Legend has it that when renown privateer Klaus Störtebeker (1360–c.1401), captain of the Vitalienbrüder, was captured and sentenced to death by the mayor of Hamburg, he requested that his crew be spared to the extent that his body could walk past them after being decapitated. The townsfolk were in awe when his headless body rose and marched past eleven of his companions, before being tripped by the villainous executioner.
Dismembered heads abound in mythology and folklore, but not all heads are created equal. In this edition of Applied Mythology, I’ll review some of the tropes that heads play in stories after being detached from their bodies. The emphasis will fall on the extraordinary capabilities of the bodyless head and not of the headless body ―like Störtebeker’s―, a trope which is, for the most part, relegated to ghost stories and tales of the supernatural.
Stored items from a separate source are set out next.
(* ===== verification/BTreeMerge.v ===== *)
(** * Deletion: merging the last two leaves

    The merge branch of [DeleteValue] and the collapse of the root behind it, on a
    root with one separator over two leaves of [DEGREE] bindings each.  The leaf that
    becomes the root is marked dead and overwritten with the old root's contents, so
    that the index has a root that no page can be read from. *)

From S2P Require Import Prelude Keys Helpers BTStack Wal BTree BTreeDelete CacheSpec BTreeInv BTreeNode BTreeShape BTreeInsert BTreeRead BTreeRemove BTreeShare.
Local Open Scope Z_scope.
Local Open Scope key_scope.

Section Merge.
Context {C F : Type} `{!CacheOps C F} `{!PageCache C F}.
Implicit Types (c : C) (t : BTree C) (f : F).

(** ** An index whose root is dead *)

(** The root is a page that is marked dead, and nobody holds the lock. *)
Definition dead_root t : Prop := cinv (bt_cache t) /\ bt_mu t = free_mutex /\ 0 < Root t < 2 ^ 31 /\
  exists pg, view (bt_cache t) !! Root t = Some pg /\ pg_dead pg = true.

(** Every lookup and every put returns an error and leaves the index as it is. *)
Lemma dead_root_Get t fuel k : dead_root t -> (0 < fuel)%nat -> exists e t', BTree.Get fuel k t = (Err e, t') /\ dead_root t'.
Proof.
  intros (Hc & Hmu & Hr & pg & Hp & Hd) Hf. destruct t as [root mu w c]. cbn [bt_cache bt_mu Root] in *. subst mu.
  destruct fuel as [|fuel]; [lia|]. destruct (get_dead c root pg Hc Hp Hd) as (e & c' & Hg & Hc' & Hv').
  exists e, (mkBTree root free_mutex w c'). split.
  - unfold BTree.Get, mbind, M_bind, mu_RLock, gets, mu_RUnlock. cbn. rewrite (proj2 (Z.eqb_neq root 0)) by lia. cbn.
    rewrite pid_i32, pid_u32, Z.gtb_ltb, (proj2 (Z.ltb_lt 0 root)) by lia. cbn. unfold onC, zoom, mbind, M_bind. cbn. by rewrite Hg.
  - split_and!; [done|done|cbn; lia|cbn; lia|]. exists pg. cbn. by rewrite Hv'.
Qed.

Lemma dead_root_insert t fuel k v ks vs lsn : dead_root t -> (0 < fuel)%nat ->
  exists e t', InsertValue fuel (k :: ks) (v :: vs) lsn t = (Err e, t') /\ dead_root t'.
Proof.
  intros (Hc & Hmu & Hr & pg & Hp & Hd) Hf. destruct t as [root mu w c]. cbn [bt_cache bt_mu Root] in *. subst mu.
  destruct fuel as [|fuel]; [lia|]. destruct (get_dead c root pg Hc Hp Hd) as (e & c' & Hg & Hc' & Hv').
  exists e, (mkBTree root free_mutex w c'). split.
  - cbn [InsertValue]. unfold insert_one, mbind, M_bind, mu_RLock, gets, mu_RUnlock. cbn. rewrite !(proj2 (Z.eqb_neq root 0)) by lia. cbn.
    rewrite !(proj2 (Z.eqb_neq root 0)) by lia. unfold buildPage, onC, zoom, mbind, M_bind. cbn. by rewrite Hg.
  - split_and!; [done|done|cbn; lia|cbn; lia|]. exists pg. cbn. by rewrite Hv'.
Qed.

(** A cache call whose error is dropped. *)
Lemma ignore_onC {A} (m : M C A) r mu w c (Q : C -> Prop) : returns (ignore m) c (fun _ c' => Q c') ->
  returns (ignore (onC m)) (mkBTree r mu w c) (fun _ t' => exists c', t' = mkBTree r mu w c' /\ Q c').
Proof.
  intros ([] & c' & Hm & HQ). unfold returns, ignore, catch, onC, zoom, mbind, M_bind, mret, M_ret in *. cbn.
  destruct (m c) as [[a|e| | |] c1]; simplify_eq; eexists _, _; (split; [done|]); by exists c'.
Qed.

(** ** The merge *)

(** The leaf [n] of page [a], which has no left sibling, goes into its right one. *)
Lemma leaf_merge_spec mr n f sib sf px py root mu w c :
  cinv c -> view c !! fr_Key f = Some px -> view c !! fr_Key sf = Some py -> fr_Key f <> fr_Key sf -> LeftSibling n = 0 ->
  (length (Keys n) <= ORDER)%nat -> (length (Keys n ++ Keys sib) <= ORDER)%nat ->
  Forall cell_ok (Keys n) -> Forall cell_ok (Values n) -> Forall cell_ok (Keys sib) -> Forall cell_ok (Values sib) ->
  returns (leaf_merge mr n f sib sf true) (mkBTree root mu w c) (fun r t' => exists mr' c' P Q,
    r = (mr', None) /\ merged mr' = true /\ rightMerge mr' = true /\ rebalanceKey mr' = rebalanceKey mr /\
    t' = mkBTree root mu w c' /\ cinv c' /\ room c' = room c /\ pg_dead Q = pg_dead py /\
    view c' = <[fr_Key sf := Q]> (<[fr_Key f := P]> (view c))).
Proof.
  intros Hc Hx Hy Hne Hl Hk1 Hk2 Ok1 Ov1 Ok2 Ov2. unfold leaf_merge. rewrite Hl. change (0 >? 0) with false. cbv iota.
  unfold guard at 1. go_step. go_step. go_step. unfold guard. go_step. go_step. apply onC_returns.
  go_call dead_spec; [|done|exact Hx]. intros _ c1 (Hc1 & Hv1 & Hr1 & _).
  go_step. go_step. go_call sync_node_spec; [|done|by rewrite Hv1, lookup_insert_eq|done|done|done]. intros _ t' (c2 & -> & Hc2 & Hv2 & Hr2 & _).
  rewrite Hv1, insert_insert_eq in Hv2.
  go_step. go_step. go_call sync_node_spec; [|done|by rewrite Hv2, lookup_insert_ne|done|by apply Forall_app|by apply Forall_app].
  intros _ t' (c3 & -> & Hc3 & Hv3 & Hr3 & _). rewrite Hv2 in Hv3.
  go_step. go_call markdirty_spec; [|done|by rewrite Hv3, lookup_insert_eq]. intros _ t' (c4 & -> & Hc4 & Hv4 & Hr4).
  go_step. eexists _, c4, _, _. split_and!; [reflexivity|done|done|done|done|done|lia| |by rewrite Hv4, Hv3]. done.
Qed.

(** ** The key in the left leaf *)

(** Two leaves of [DEGREE] bindings each under a root with one separator; the key is
    in the first ([left]) or the second one. *)
Definition minimal t (key : bytes) (left : bool) : Prop := exists pr s a b pa pb,
  view (bt_cache t) !! Root t = Some pr /\ pg_internal pr = true /\ pg_keys pr = [s] /\ pg_children pr = [a; b] /\
  view (bt_cache t) !! a = Some pa /\ pg_internal pa = false /\ view (bt_cache t) !! b = Some pb /\
  length (pg_keys pa) = DEGREE /\ length (pg_keys pb) = DEGREE /\ key ∈ pg_keys (if left then pa else pb).

(** What a pair of leaves is after the left one was merged into the right one. *)
Lemma deleteValue_merge root mu w c s a b pr pa pb ma mb key v f lsn st mr :
  cinv c -> pair cell_ok (view c) root s a b pr pa pb ma mb -> (lsn = [] -> key <> []) -> fr_Key f = a ->
  (key, v) ∈ ma -> length ma = DEGREE -> length mb = DEGREE ->
  returns (deleteValue lsn (node_of a pa) f key st mr) (mkBTree root mu w c) (fun '(next, st', mr') t' => exists c' w' P Q,
    t' = mkBTree root mu w' c' /\ next = -1 /\ st' = st /\ merged mr' = true /\ rightMerge mr' = true /\ rebalanceKey mr' = rebalanceKey mr /\
    cinv c' /\ pg_dead Q = false /\ view c' = <[b := Q]> (<[a := P]> (view c))).
Proof.
  intros Hc [_ Ha Hb _ _ _ Hac Hal Hbc _ Hma Hmb Hnd] Hlog Hf Hin Hla Hlb.
  assert (a <> b) as Hab by (apply NoDup_cons in Hnd as [_ [? _]%NoDup_cons]; set_solver).
  injection Hac as Hak Hav _ Hai _ Har. injection Hbc as Hbk Hbv _ Hbi Hbd _. pose proof (view_range _ _ _ Hc Hb) as Hbr.
  destruct Hmb as (_ & _ & _ & _ & Okb & Ovb).
  eapply deleteValue_found; [by eapply view_range|done|done|done|by destruct Hma|done|done|].
  intros l r w' lsn' -> Hrem Hdl. destruct Hma as (_ & _ & _ & _ & Oka & Ova). revert Oka Ova.
  rewrite !fmap_app, !fmap_cons, !Forall_app, !Forall_cons. intros (? & _ & ?) (? & _ & ?).
  assert (length (l ++ r) = 1)%nat as Hl1 by (rewrite length_app in *; cbn in Hla; unfold DEGREE in Hla; lia).
  unfold leaf_rest, leaf_node, handleLeafUnderflow. node_simpl. rewrite length_fmap, Hl1, Hai, Har. change (1 <? DEGREE)%nat with true. cbn [negb].
  rewrite Z.gtb_ltb, (proj2 (Z.ltb_lt 0 b)) by lia. cbn [orb]. rewrite pid_u32 by lia.
  go_step. unfold guard. go_step. go_step. go_call buildPage_spec; [|done|exact Hb|done].
  intros [sf sib] t' (c1 & -> & Hsf & -> & (Hc1 & Hv1 & _) & _). node_simpl. rewrite Hbk, length_fmap, Hlb. change (ORDER <=? 1 + DEGREE)%nat with false. cbv iota.
  go_call (leaf_merge_spec _ _ f _ sf pa pb); [|done|by rewrite Hf, Hv1|by rewrite Hsf, Hv1|congruence|done|..]; node_simpl.
  - intros [mr' e] t' (mr2 & c2 & P & Q & [= -> ->] & Hmg & Hrm & Hrb & -> & Hc2 & _ & HQ & Hv2). go_step.
    exists c2, w', P, Q. split_and!; [done|done|done|done|done|exact Hrb|done|congruence|]. by rewrite Hv2, Hsf, Hf, Hv1.
  - rewrite length_fmap, Hl1. unfold ORDER, DEGREE. lia.
  - rewrite Hbk, length_app, !length_fmap, Hl1, Hlb. unfold ORDER, DEGREE. lia.
  - rewrite fmap_app. by apply Forall_app.
  - rewrite fmap_app. by apply Forall_app.
  - by rewrite Hbk.
  - by rewrite Hbi, Hbv.
Qed.

(** The root without separators: its only child takes its place, dead. *)
Lemma collapse_root_spec root w c b pb n mr :
  cinv c -> view c !! b = Some pb -> pg_dead pb = false -> Children n = [b] -> Keys n = [] -> Values n = [] ->
  returns (collapse_root n mr) (mkBTree root free_mutex w c) (fun _ t' => exists c' P,
    t' = mkBTree b free_mutex w c' /\ cinv c' /\ pg_dead P = true /\ view c' = <[b := P]> (view c)).
Proof.
  intros Hc Hb Hd Hch Hk Hv. pose proof (view_range _ _ _ Hc Hb) as Hbr. unfold collapse_root. rewrite Hch.
  go_step. change 0 with (Z.of_nat 0). eapply returns_index; [done|]. rewrite pid_u32 by lia.
  go_step. go_step. go_call buildPage_spec; [|done|exact Hb|done]. intros [f n'] t' (c1 & -> & Hf & -> & (Hc1 & Hv1 & _) & _).
  go_step. apply lock_returns. go_step. go_step. unfold set_Root. cbn [bt_mu bt_wal bt_cache].
  go_step. eapply returns_mono; [|apply (ignore_onC (c_SetNewRoot f)), setroot_spec, Hc1].
  intros _ t' (c2 & -> & Hc2 & Hv2 & _).
  go_step. go_step. apply onC_returns. go_call dead_spec; [|done|by rewrite Hf, Hv2, Hv1]. intros _ c3 (Hc3 & Hv3 & _).
  go_step. go_call sync_node_spec; [|done|by rewrite Hf, Hv3, Hf, lookup_insert_eq|rewrite Hk; cbn; lia|by rewrite Hk|by rewrite Hv].
  intros _ t' (c4 & -> & Hc4 & Hv4 & _). rewrite Hv3, Hf, insert_insert_eq, Hv2, Hv1 in Hv4.
  apply unlock_returns. eexists c4, _. split_and!; [done|done| |exact Hv4]. done.
Qed.

(** The parent of the merged leaves is the root. *)
Lemma propagate_merge fuel key mr (st : BTStack Node) root pr s a b pb w c :
  cinv c -> view c !! root = Some pr -> core pr = inner_core [s] [a; b] (pg_right pr) -> root <> b ->
  view c !! b = Some pb -> pg_dead pb = false -> stack_repr st [mkPath (node_of root pr) 0] ->
  merged mr = true -> rightMerge mr = true -> rebalanceKey mr = [] -> (0 < fuel)%nat ->
  returns (delete_propagate fuel key mr st) (mkBTree root free_mutex w c) (fun _ t' => dead_root t').
Proof.
  intros Hc Hp Hcore Hne Hb Hbd Hst Hmg Hrm Hrb Hfuel. destruct fuel as [|fuel]; [lia|]. injection Hcore as Hk Hv Hch Hi Hd.
  pose proof (view_range _ _ _ Hc Hp) as Hroot. pose proof (view_range _ _ _ Hc Hb) as Hbr.
  cbn [delete_propagate]. rewrite Hmg. cbn [orb negb].
  go_step. apply onL_returns. go_call Pop_repr; [|exact Hst]. intros x st' (-> & _ & _). cbn [tp_n]. node_simpl. rewrite pid_u32 by lia.
  go_step. apply onC_returns. go_call get_spec; [|done|exact Hp|done]. intros f c1 (Hf & Hc1 & Hv1 & _).
  go_step. rewrite Hk. eapply returns_lift; [apply search_one|].
  go_step. eexists _, _. split. { unfold update_parent. cbn [tp_n tp_idx]. node_simpl. rewrite Hrb, Hmg, Hrm, Hk, Hi, Hch. reflexivity. }
  cbn beta. go_step. apply returns_gets. cbn [Root]. node_simpl. rewrite pid_u32, Z.eqb_refl by lia.
  change (take (Z.to_nat 0) [s] ++ drop (Z.to_nat (0 + 1)) [s]) with (@nil bytes). change (take (Z.to_nat 0) [a; b] ++ drop (Z.to_nat (0 + 1)) [a; b]) with [b].
  change (length (@nil bytes) <? DEGREE - 1)%nat with true. cbn [length negb andb Nat.eqb].
  go_step. go_step. go_call (collapse_root_spec root w c1 b pb); [|done|by rewrite Hv1|done|done|done|by node_simpl; rewrite Hi].
  intros _ t' (c2 & P & -> & Hc2 & HP & Hv2). go_step.
  go_step. go_call markdirty_spec; [|done|by rewrite Hf, Hv2, lookup_insert_ne, Hv1]. intros _ t' (c3 & -> & Hc3 & Hv3 & _).
  go_step. go_call ignore_release; [|done]. intros _ t' (c4 & -> & Hc4 & Hv4 & _).
  destruct fuel; cbn [delete_propagate merged rebalanceKey set_rebalance set_merged length Nat.eqb negb orb]; go_step.
  all: split_and!; [done|done|cbn; lia|cbn; lia|]; exists P; cbn; by rewrite Hv4, Hv3, Hv2, lookup_insert_eq.
Qed.

(** Deleting a key of the left leaf answers true and leaves an index with a dead root. *)
Lemma DeleteValue_merge K fuel key keys lsn t m v : bt_inv K t m -> (key, v) ∈ m -> (lsn = [] -> key <> []) ->
  minimal t key true -> (length m < fuel)%nat ->
  returns (DeleteValue fuel (key :: keys) lsn) t (fun b t' => b = true /\ dead_root t').
Proof.
  intros Hinv Hin Hlog (pr & s & a & b & pa & pb & Hr & Hri & Hrk & Hrc & Ha & Hai & Hb & Hla & Hlb & Hkey) Hfuel. pose proof Hinv as (Hc & Hmu & Ht).
  destruct t as [root mu w c]. cbn [bt_cache bt_mu Root bt_wal] in *. subst mu.
  destruct Ht as [(_ & -> & _)|(Hroot & h & nfp & Htree & HK)]; [by apply not_elem_of_nil in Hin|].
  destruct (tree_pair _ _ _ _ _ _ _ _ _ _ _ Htree Hr Hri Hrk Hrc Ha Hai) as (pb' & ma & mb & Hpair & -> & -> & ->).
  destruct Htree as (fp0 & lv0 & Hrep0 & _). apply rep_sizes in Hrep0 as [Hsz _].
  pose proof Hpair as [_ _ Hb' Hrcore Hrr _ Hac _ Hbc _ Hma _ Hnd]. rewrite Hb in Hb'. injection Hb' as <-.
  assert (pg_dead pr = false) as Hrd by (by injection Hrcore).
  assert (root <> a /\ root <> b /\ b <> a) as (Hra & Hrb & Hba) by (apply NoDup_cons in Hnd as [? [? _]%NoDup_cons]; set_solver).
  pose proof Hac as [= Hak _ _ _ Had _]. pose proof Hbc as [= Hbk _]. rewrite Hak, length_fmap in Hla. rewrite Hbk, length_fmap in Hlb.
  rewrite Hak in Hkey. apply list_elem_of_fmap in Hkey as ([k v'] & -> & Hkin).
  assert (k <k s) as Hlt. { destruct Hma as (_ & Hbd & _). rewrite Forall_fmap, Forall_forall in Hbd. by destruct (Hbd _ Hkin). }
  eapply returns_eq; [by apply DeleteValue_start|]. go_step. destruct fuel as [|[|[|fuel]]]; [lia..|].
  eapply delete_round; [done|done|done|]. intros f c1 Hf Hsp. pose proof Hsp as (Hc1 & Hv1 & Hr1).
  go_call (deleteValue_fork root pr s a b); [|done|done|done|apply NewBTStack_repr].
  intros [[next st'] mr'] t' (-> & -> & i & Hst & [(-> & -> & _)|(_ & _ & Hge)]); [|by destruct (proj2 (key_nlt k s) Hge)].
  go_step. go_call markdirty_spec; [|done|by rewrite Hf, Hv1]. intros _ t' (c2 & -> & Hc2 & Hv2 & _).
  rewrite <- Hv1, <- Hv2 in Hpair, Ha, Hr. eapply delete_round; [done|exact Ha|done|]. intros f2 c3 Hf2 (Hc3 & Hv3 & _). rewrite <- Hv3 in Hpair.
  go_call deleteValue_merge; [|done|exact Hpair|done|exact Hf2|exact Hkin|done|done].
  intros [[next' st''] mr''] t' (c4 & w4 & P & Q & -> & -> & -> & Hmg & Hrm & Hrb' & Hc4 & HQ & Hv4).
  go_step. go_call markdirty_spec; [|done|by rewrite Hf2, Hv4, lookup_insert_ne, lookup_insert_eq].
  intros _ t' (c5 & -> & Hc5 & Hv5 & _).
  cbn [delete_descend]. change (negb (-1 >? 0)) with true. cbv iota. go_step.
  go_step. go_call ignore_release_opt; [|done]. intros _ t' (c6 & -> & Hc6 & Hv6 & _).
  go_step. go_call (propagate_merge _ k mr'' st' root pr s a b Q); [|done|..|exact Hst|done|done|exact Hrb'|lia].
  - intros st2 t' Hdead. go_step. apply onL_returns. go_call Clear_any. intros x st3 _. by go_step.
  - by rewrite Hv6, Hv5, Hv4, !lookup_insert_ne, Hv3.
  - done.
  - done.
  - by rewrite Hv6, Hv5, Hv4, lookup_insert_eq.
  - done.
Qed.

End Merge.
Our #TalkingHeads will be assessed by six metrics:
Pain: the gruesomeness of the beheading
Overtime: the duration of the head’s actions after detachment
Dexterity: the head’s ability to command the movements of the body
Eloquence: the head’s capacity to perform
Retribution: the head’s desire for vengeance
Cephalophory: the iconographic value of the body holding its head
Sequenced from having the least to most agency in their respective stories:
The NPC Head
Information only. “The Goose Girl” is one of the Grimm Brother’s tales of usurping doubles, where an evil waiting maid supplants the princess she serves, destroying all the evidence of their original identities; including the faithful talking horse, Falada. Decapitated and nailed to the town entrance, the horse’s head can still talk in Non-Playable Character mode, and repeats a verse testifying to the princess’ misgivings, and leading to the demise of her impersonator.
The GPS Head
Placemaking. Saint Denis, the bishop of Lutetia (now, Paris), boasts the most notorious beheading in Christian martyrdom after John the Baptist. While the latter’s story is meant to be horrid but not miraculous, Denis is said to have picked up his own head ―establishing his trademark cephalophoric stance― and walked for miles while preaching to his devout followers, leading the way to the sacred spot where his Basilica now stands. Denis’ talking head echoes the mythology of city-founding through the divine legitimization of site and property.
The Vengeful Head
Prophecy. While The Arabian Nights often grant us the satisfaction of seeing wrongdoers come to their senses (starting with the uxoricidal Sultan Shahryar), not all characters are able to see their folly in time. Such is the tale of “The Vizier and the Sage Duban”. After healing king Yunan’s leprosy, the travelling sage Duban’s loyalty is called into question by a jealous vizier, who convinces the king to kill him. Outraged by this injustice, Duban threatens that his unearned death will be avenged. Undeterred, Yunan beheads his doctor but is immediately coaxed by his severed head to poison himself, repaying villainy with a death forewarned.
The Esoteric Head
Placemaking and Prophecy. Transfixed by his Sacred Mysteries after failing to recover his beloved Eurydice from the Underworld, the fabled musician Orpheus renounces his past life of joy and becomes so sullen that his companions, the Maenads, rip him to shreds in a fit of madness. Orpheus’ head floated down the river Hebrus ―singing like St Denis’s cephalophoric sermon―, until it was laid to rest in the island of Lesbos, where his oracle was established. Orpheus’ head prophesized to the point where it competed with the god Apollo’s own oracle at Delphi, at which time it was finally silenced.
The Impervious Head
Politics. Having discussed the myth and movie adaptations of Sir Gawain and the Green Knight during several entries, Sir Bertilak de Hautdesert (aka the Green Knight) makes the cut, representing the common trope in Arthurian mythology where knights can be casually beheaded only to have their heads reattached through magic. Decapitation serves a narrative purpose, presenting moral and political challenges to the story’s heroes with an odd air of nonchalance. The act of beheading is usually depicted as painless, and it only marks the end of a knight’s physical capabilities and the beginning of his companions’ magical ones.
The Counseling Head
Placemaking, Politics and Prophecy. Like Orpheus, the Norse god Mímir is another initiate into divine knowledge. Beheaded after a hostage exchange in the Æsir-Vanir War, Mímir’s head is sent to Asgard where it is treated by Odin with herbs and incantations, and kept as a personal source of information and access to otherworldly secrets. Stationed at a well at one of the roots of the universal tree Yggdrasil, Odin will ride to seek its council at the start of Ragnarök, the end of the world.
Coming up next. We will wrap up the #TalkingHeads trope with a new entry of Parallel Lives: Brân the Blessed and Donald J. Trump.
And a fun fact. It would be remiss of me not to include an example where beheadings are frustrated. In Norse mythology, the trickster god Loki bets his head against the dwarf Brok, and loses. However, when the time comes to collect the head, Loki confounds the dwarves by challenging the limits between their rightful claim to his head and a spurious claim to his neck, resulting in the indefinite postponement of his beheading. This form of sophistry came to be know as Loki’s Wager.